What are environments, anyway?
Most software companies have their product deployed to a few different environments, which have names like local, dev, test, stage, and production. On my first day as a developer I was confused about why there were so many steps between a developer's computer and the app that customers used. It seemed inefficient and bureaucratic. I've come to appreciate those environments, though, and these days I break out in an ice-cold sweat if someone talks about deploying straight to production. If these terms are unfamiliar to you, or if you also wonder why applications need so many environments, stick around: I'll be giving you the low-down on each of them.
But first of all, what is an environment? It's a computer (real or virtual) which runs your software and which you control. If you use a Continous Integration tool (like VSTS, Travis, GitLab, or my personal favorite, TeamCity), you probably have access to a tidy list of environments alongside buttons that build the latest version of the project and deploy it to them. You may also have tasks you can run on each environment, like unit or end-to-end tests. Your own computer is an environment, referred to as local, and the server that provides customer access to your product is the production environment.
Let's talk about the purpose of these environments and best practices for each. My assumptions are that you're using Git and developing an app that runs on the web, but the same principles apply to other version control systems and platforms as well.
A tour of standard environments
This is where all development work happens. Nobody but you has access to this environment, and thank goodness, because if you're anything like me it's usually broken. You use the Local environment to iterate on your own tasks and see the results of your code changes.
- Commit frequently.
- Merge from your team's master branch regularly.
- Run all of the project's automated tests before opening a pull request. You have tests, right?
- Avoid merging something back to master if you know it's broken. Sometimes it might make sense to do so, but be sure to notify your team ahead of time.
This is the cutting edge of development work. All the latest code lives here. It's a good place for developers to test new features against mocked data and verify that their code works well with everyone else's.
- Nobody outside of the product development and engineering department should have access to Dev. Not even QA.
- Dev should never be used for demoing the product. It's half-baked. It's totally acceptable for it to be broken at any moment; developers try not to break it, but that's only for the sake of their own productivity.
- Anyone who complains about Dev being broken should expect to be pelted with celery sticks and Cheez-Its.
- Dev should auto-deploy from the master branch every time there are new commits.
This is the company's first chance to check for any problems that their developers and automated tests didn't catch.
- Nothing should be deployed to Test unless it has passed all of the project's automated tests and a manual sanity check.
- The company should focus its QA resources on the Test environment. A few days before every planned release, people who are intimately familiar with the product should begin regression testing there. From the moment testing begins until the code goes to Stage, the only new code deployed to Test should be bugfixes.
- When bugs are found on Test, they should be promptly reported to a project manager. Anyone and everyone can complain when Test is broken, but Test should not be used for demoing the product.

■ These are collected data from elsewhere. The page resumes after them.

Lemma del_ct_rule_spec h (k : K) :
  exists ret ct' k', del_ct_rule_locked v ct h k = Some (ret, ct', k') /\ del_outcome h ret ct'.
Proof.
  pose proof (wf_ct_layout_of _ Hwf) as Hl. unfold del_ct_rule_locked, del_outcome.
  rewrite get_entry_hdl_index. set (i := hdl_index t h).
  destruct (Z.leb_spec (tot_tbl_ents t) i) as [Hge|Hlt].
  { eexists _, _, _. split; [reflexivity|]. split_and!; try done. right. right. split_and!; try done.
    intros e (He & _). apply lookupZ_Some_range in He. rewrite (wl_slots _ _ _ _ Hl) in He. lia. }
  destruct (record_in_range _ _ _ t i Hl) as [e He]; [pose proof (hdl_index_range t h); unfold i in *; lia|].
  destruct (table_entry_is_valid e) eqn:Hv.
  2: { rewrite (iterator_init_free ct_entry_interface ct_layout ct_free ct_meta_ok t i e
         (cw_table _ Hwf) He Hv).
       cbn [mbind option_bind Z.eqb negb EINVAL Z.opp]. eexists _, _, _. split; [reflexivity|].
       split_and!; try done. right. right. split_and!; try done.
       intros x (Hx & Hvx & _). cbn in Hvx. congruence. }
  destruct (view_live ct_entry_interface ct_layout ct_free ct_meta_ok t i e Hl He Hv) as [il Hil].
  rewrite (iterator_init_spec ct_entry_interface ct_layout ct_free ct_meta_ok t i il
    (cw_table _ Hwf) Hil).
  cbn [mbind option_bind Z.eqb negb]. fold (iter_at t i il).
  destruct (del_used i e il k He Hil) as (cmd & Ec & k' & [Ep|(t1 & t' & Ep & Es & W & Hs & Hr)]);
    rewrite Ec; cbn [mbind option_bind]; rewrite Ep; cbn [mbind option_bind].
  - eexists _, _, _. split; [reflexivity|]. split_and!; try done. right. by left.
  - cbn [Z.eqb negb ct_table with_ct_table]. rewrite Es. cbn [mbind option_bind].
    eexists _, _, _. split; [reflexivity|]. split_and!; try done; [apply Hs|by left].
Qed.
End Del.
(* ===== verification/Ipv6State.v ===== *)
(** * IPv6 connection tracking: creation, state and contract

    A table [ipa_ipv6ct_create_table] returns is empty and well formed; the
    invariant of the state between calls, and the contract of the calls. *)
From S2P Require Import Prelude Bitfield Chain Table Sizing TableFacts TableDma TableHandle.
From S2P Require Import TableHold NatRule Ipv6Rule Ipv6Facts Env TableMem Ipv6ct Ipv6Ops.
From S2P Require Import TableInsert.

Lemma wf_ct_cleared t :
  wf_ct_layout t -> ct_helpers t -> hdl_fits t -> 2 <= table_entries t -> nmi t = 0 ->
  slots t = replicate (Z.to_nat (tot_tbl_ents t)) 0 ->
  cur_tbl_cnt t = 0 -> cur_expn_tbl_cnt t = 0 ->
  wf_ct t /\ forall i x, ~ ct_live t i x.
Proof.
  intros Hl Hh Hf Hs Hn E C1 C2.
  destruct (wf_table_empty ct_entry_interface ct_layout ct_free ct_meta_ok t Hl E C1 C2) as [Hwt _].
  assert (Hz : forall i x, (slots t).[i] = Some x -> x = 0).
  { intros i x. rewrite E. unfold lookupZ. case_decide; [|done].
    by intros [-> _]%lookup_replicate. }
  split.
  - split; try done. intros i x Hx Hv. by rewrite (Hz i x Hx) in Hv.
  - intros i x (Hx & Hv & _). by rewrite (Hz i x Hx) in Hv.
Qed.

Lemma ct_create_table_spec {K} {E : IpaEnv K} {laws : IpaMemLaws K} v ct0 d n (k : K) :
  ct_ipa_desc v = Some d -> 0 <= n ->
  exists ret ct k',
    ipa_ipv6ct_create_table v ct0 n 0 k = Some (ret, ct, k')
    /\ (ret = 0 -> wf_ct (ct_table ct) /\ (forall i x, ~ ct_live (ct_table ct) i x)
          /\ md_valid (ct_mem_desc ct) = true
          /\ exists e, sizes 0 n = Some (table_entries (ct_table ct), e))
    /\ (ret <> 0 -> md_valid (ct_mem_desc ct0) = false -> md_valid (ct_mem_desc ct) = false).
Proof.
  intros Hd Hn. unfold ipa_ipv6ct_create_table.
  destruct (decide (n <= IPA_TABLE_MAX_ENTRIES)) as [Hle|Hgt].
  2: { unfold ipa_table_calculate_entries_num. rewrite (proj2 (Z.ltb_lt _ _)) by lia.
       eexists _, _, _. split; [reflexivity|]. split; [done|]. by intros _. }
  rewrite calculate_entries_num_sizes by done.
  destruct (sizes_spec IPA_NAT_MEM_IN_DDR n) as (b & e & Es & S1 & S2 & S3 & S4 & S5 & S6 & S7);
    [done|by left|].
  rewrite Es. cbn [mbind option_bind].
  destruct (IPA_TABLE_MAX_ENTRIES <? b + e) eqn:Et; [|apply Z.ltb_ge in Et].
  { cbn [mbind option_bind Z.eqb negb Z.opp EINVAL]. eexists _, _, _. split; [reflexivity|].
    split; [done|]. by intros _. }
  destruct (S6 Et) as [S8 S9]. unfold IPA_TABLE_MAX_ENTRIES in Et.
  cbn [mbind option_bind Z.eqb negb]. rewrite Hd. cbn [mbind option_bind].
  destruct (ipa_mem_descriptor_allocate_memory _ (fd d) k) as [[ret md] k2] eqn:Em.
  destruct (Z.eqb_spec ret 0) as [->|Hr]; cbn [negb].
  2: { eexists _, _, _. split; [reflexivity|]. split; [done|]. by intros _ _. }
  apply allocate_memory_spec in Em as (Hmap & Horig & Hval);
    [|cbn; unfold ipa_table_calculate_size, sizeof_ipa_ipv6ct_hw_entry; cbn; lia].
  assert (Horig' : orig_rqst_size md = 64 * (b + e)).
  { rewrite Horig. cbn. unfold ipa_table_calculate_size, sizeof_ipa_ipv6ct_hw_entry. cbn. lia. }
  destruct Hmap as (M1 & M2 & M3). unfold ipa_table_calculate_addresses.
  set (t0 := with_sizes (ipa_table_init "IPA IPv6CT table" _ _ _ _ _) b e (b + e)).
  rewrite (reset_spec (with_memory t0 _ _ _)).
  2: { split; cbn; try lia; unfold sizeof_ipa_ipv6ct_hw_entry; try lia.
       apply mapped_records_length; lia. }
  cbn [mbind option_bind]. eexists _, _, _. split; [reflexivity|]. split; [|done]. intros _.
  set (ct := ipa_ipv6ct_create_table_dma_cmd_helpers _ 0).
  assert (Hrep : forall m : Z, 0 <= m -> lengthZ (replicate (Z.to_nat m) 0) = m)
    by (intros; unfold lengthZ; rewrite length_replicate; lia).
  destruct (wf_ct_cleared (ct_table ct)) as [W1 W2]; try done.
  - split; cbn; unfold IPA_TABLE_MAX_ENTRIES, sizeof_ipa_ipv6ct_hw_entry; (done || lia || by apply Hrep; lia).
  - split; cbn; by rewrite ?M2.
  - unfold hdl_fits. cbn. split_and!; [lia|lia|by left].
  - split_and!; try done. by exists e.
Qed.

(** ** IPv6 connection tracking: state, invariant and contract

    [ct_inv] is the invariant of the static variable [ipv6ct] between calls,
    [ct_abs_of] the abstract state: no table, a table that is a map from
    handles to rules, or a table whose deletion the driver refused.  [ct_step]
    is what each call may do to it. *)

(** ** Invariant and abstraction *)

Definition ct_inv {K} (s : ct_state K) : Prop :=
  exists ct, ct_tables (ipv6ct s) = [ct]
    /\ match ct_ipa_desc (ipv6ct s) with
       | None => ct_table_cnt (ipv6ct s) = 0 /\ md_valid (ct_mem_desc ct) = false
       | Some d => ct_table_cnt (ipv6ct s) = 1 /\ IPA_HW_v4_0 <= ver d
                   /\ (md_valid (ct_mem_desc ct) = true -> wf_ct (ct_table ct))
       end.

Inductive ct_abs :=
  | ct_no_table
  | ct_open (base : Z) (m : gmap Z ct_flow)
  | ct_stuck.

Definition ct_abs_of {K} (s : ct_state K) : ct_abs :=
  match ct_ipa_desc (ipv6ct s), ct_tables (ipv6ct s) with
  | Some _, ct :: _ =>
      if md_valid (ct_mem_desc ct)
      then ct_open (table_entries (ct_table ct)) (ct_rules (ct_table ct)) else ct_stuck
  | _, _ => ct_no_table
  end.

Definition ct_state_init {K} (k : K) : ct_state K := mk_ct_state ipv6ct_init k.

Lemma ct_inv_init {K} (k : K) : ct_inv (ct_state_init k) /\ ct_abs_of (ct_state_init k) = ct_no_table.
Proof. split; [by exists ct_table_zero|done]. Qed.

(** ** Calls *)

(** Pointers are what they point to, [None] is the null pointer. *)
Inductive ct_call :=
  | ct_add_tbl (n : Z) (table_handle : option Z)
  | ct_del_tbl (h : Z)
  | ct_add_rule (h : Z) (r : option ipa_ipv6ct_rule) (rule_handle : option Z)
  | ct_del_rule (h rh : Z)
  | ct_query_timestamp (h rh : Z) (time_stamp : option Z)
  | ct_add_uc_act (u : Z)
  | ct_del_uc_act (i : Z).

(** Status, what the pointer points to afterwards, and state. *)
Definition ct_exec {K} {E : IpaEnv K} {E6 : Ipv6Env K} (s : ct_state K) (call : ct_call)
    : option (Z * option Z * ct_state K) :=
  match call with
  | ct_add_tbl n p => ipa_ipv6ct_add_tbl s n p
  | ct_del_tbl h => '(ret, s') ← ipa_ipv6ct_del_tbl s h; Some (ret, None, s')
  | ct_add_rule h r p => ipa_ipv6ct_add_rule s h r p
  | ct_del_rule h rh => '(ret, s') ← ipa_ipv6ct_del_rule s h rh; Some (ret, None, s')
  | ct_query_timestamp h rh p => ipa_ipv6ct_query_timestamp s h rh p
  | ct_add_uc_act u =>
      '(ret, u', s') ← ipa_ipv6ct_add_uc_act_entry s u; Some (ret, Some u', s')
  | ct_del_uc_act i => '(ret, s') ← ipa_ipv6ct_del_uc_act_entry s i; Some (ret, None, s')
  end.

(** The arguments fit their C types. *)
Definition ct_call_fits (call : ct_call) : bool :=
  match call with
  | ct_add_tbl n _ => (0 <=? n) && (n <? 2 ^ 16)
  | ct_add_rule h (Some r) _ => (0 <=? h) && ct_rule_fits r
  | ct_del_tbl h | ct_del_rule h _ | ct_query_timestamp h _ _ | ct_add_rule h None _ => 0 <=? h
  | ct_add_uc_act _ | ct_del_uc_act _ => true
  end.

(** ** The contract *)

(** The handle the library gives the record a handle names. *)
Definition ct_key (base h : Z) : Z :=
  let i := u16 (Z.land (Z.shiftr h IPA_TABLE_TYPE_BITS) IPA_TABLE_INDX_MASK
                + (if Z.land h IPA_TABLE_TYPE_MASK =? 0 then 0 else base)) in
  if base <=? i then hdl_of 0 true (i - base) else hdl_of 0 false i.

(** What the pointer of a failing call points to. *)
Definition ct_failed_out (call : ct_call) : option Z :=
  match call with
  | ct_add_tbl n (Some h) => Some (if n =? 0 then h else 0)
  | ct_add_rule _ _ p | ct_query_timestamp _ _ p => p
  | _ => None
  end.

Inductive ct_step : ct_abs -> ct_call -> Z -> option Z -> ct_abs -> Prop :=
  | ct_st_refused a call ret :
      ret <> 0 -> ct_step a call ret (ct_failed_out call) a
  | ct_st_add_tbl n h base e :
      sizes IPA_NAT_MEM_IN_DDR n = Some (base, e) ->
      ct_step ct_no_table (ct_add_tbl n (Some h)) 0 (Some 1) (ct_open base ∅)
  (** [-EPERM]: the mutex could not be released *)
  | ct_st_del_tbl base m ret :
      ret = 0 \/ ret = - EPERM ->
      ct_step (ct_open base m) (ct_del_tbl 1) ret None ct_no_table
  | ct_st_del_tbl_refused base m ret :
      ret <> 0 -> ct_step (ct_open base m) (ct_del_tbl 1) ret None ct_stuck
  | ct_st_add_rule base m r h hdl :
      m !! hdl = None -> VALID_RULE_HDL hdl = true -> ct_key base hdl = hdl ->
      direction_valid r = true -> cu_protocol r <> IPA_IPV6CT_INVALID_PROTO_FIELD_CMP ->
      ct_step (ct_open base m) (ct_add_rule 1 (Some r) (Some h)) 0 (Some hdl)
        (ct_open base (<[hdl := ct_flow_of r]> m))
  | ct_st_add_rule_lost base m r h hdl :
      m !! hdl = None ->
      ct_step (ct_open base m) (ct_add_rule 1 (Some r) (Some h)) (- EPERM) (Some h)
        (ct_open base (<[hdl := ct_flow_of r]> m))
  | ct_st_del_rule base m rh ret :
      ret = 0 \/ ret = - EPERM ->
      ct_step (ct_open base m) (ct_del_rule 1 rh) ret None (ct_open base (delete (ct_key base rh) m))
  | ct_st_query base m rh h ts ret :
      ret = 0 \/ ret = - EPERM ->
      (forall f, m !! ct_key base rh = Some f -> ts = cf_time_stamp f) ->
      ct_step (ct_open base m) (ct_query_timestamp 1 rh (Some h)) ret (Some ts) (ct_open base m)
  | ct_st_add_uc_act a u u' ret :
      ct_step a (ct_add_uc_act u) ret (Some u') a
  | ct_st_del_uc_act a i :
      ct_step a (ct_del_uc_act i) 0 None a.

Lemma ct_key_index t h :
  nmi t = 0 -> MakeEntryHdl (U := ipa_ipv6ct_rule) t (hdl_index t h) = ct_key (table_entries t) h.
Proof. intros Hn. rewrite MakeEntryHdl_hdl_of, Hn. done. Qed.

Lemma ct_key_made t i :
  wf_ct t -> 0 <= i < tot_tbl_ents t -> ct_key (table_entries t) (MakeEntryHdl t i) = MakeEntryHdl t i.
Proof.
  intros Hwf Hi. pose proof (ct_sizes _ Hwf) as (S1 & S2 & S3 & S4).
  rewrite <- ct_key_index by apply (cw_nmi _ Hwf). unfold hdl_index.
  rewrite break_make_hdl by (lia || (left; apply (cw_nmi _ Hwf))). done.
Qed.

Stage is meant to simulate Production in as many ways as possible. It's one last line of defense against releasing bugs. Stage can also be used to demo new features and to train high-touch clients on upcoming changes to the application.
- Deploying an app to Stage should indicate that it has been approved by the company's QA team and it is believed to be bug-free.
- If your app works a certain way on Stage, you should be 99.9% certain it will work the same way on Production. One possible way to enforce this is to run Stage and Production side-by-side on the same infrastructure and switch from one to the other when it's time to release. For example, Microsoft Azure lets you deploy apps to "app slots" and swap any two slots via the command line. Similarly, Heroku lets you move apps from one environment to another using the pipeline interface.
- If possible, the Stage database should be overwritten with data from Production on a regular basis.
- Bugs on Stage should be prioritized similarly to Production bugs.
- Most of the time, Stage and Production should have exactly the same code. If a release is scheduled for the next few days, Stage may be ahead of Production.
Production is the only customer-facing environment. It's the reason why every other environment exists. As a company grows, Production tends to become more and more sacred. If Production is broken, customers will leave and the company's reputation for reliability will suffer. Anything that happens in Production is liable to end up in the news, for better or for worse.
- Don't break Production.
- You're gonna break Production. When you do, proactively notify your customers, be honest about the situation, fix it as soon as you can, and be prepared to make restitution to anyone who was affected.
- Don't skip QA on Production bugfixes. Sure, if the situation demands it, you can expedite or trim down your QA process. But do your best to make sure the fix doesn't break something elsewhere.
These are standard environments for a large company. If your product hasn't gone public yet and development speed is more urgent than application stability, you probably only need a couple of these. As your user base grows and becomes less fault-tolerant, you can add environments to match the structure of your organization and the resources at your disposal. Each environment is another place where the right pair of eyes could prevent a bug from reaching Production and affecting users.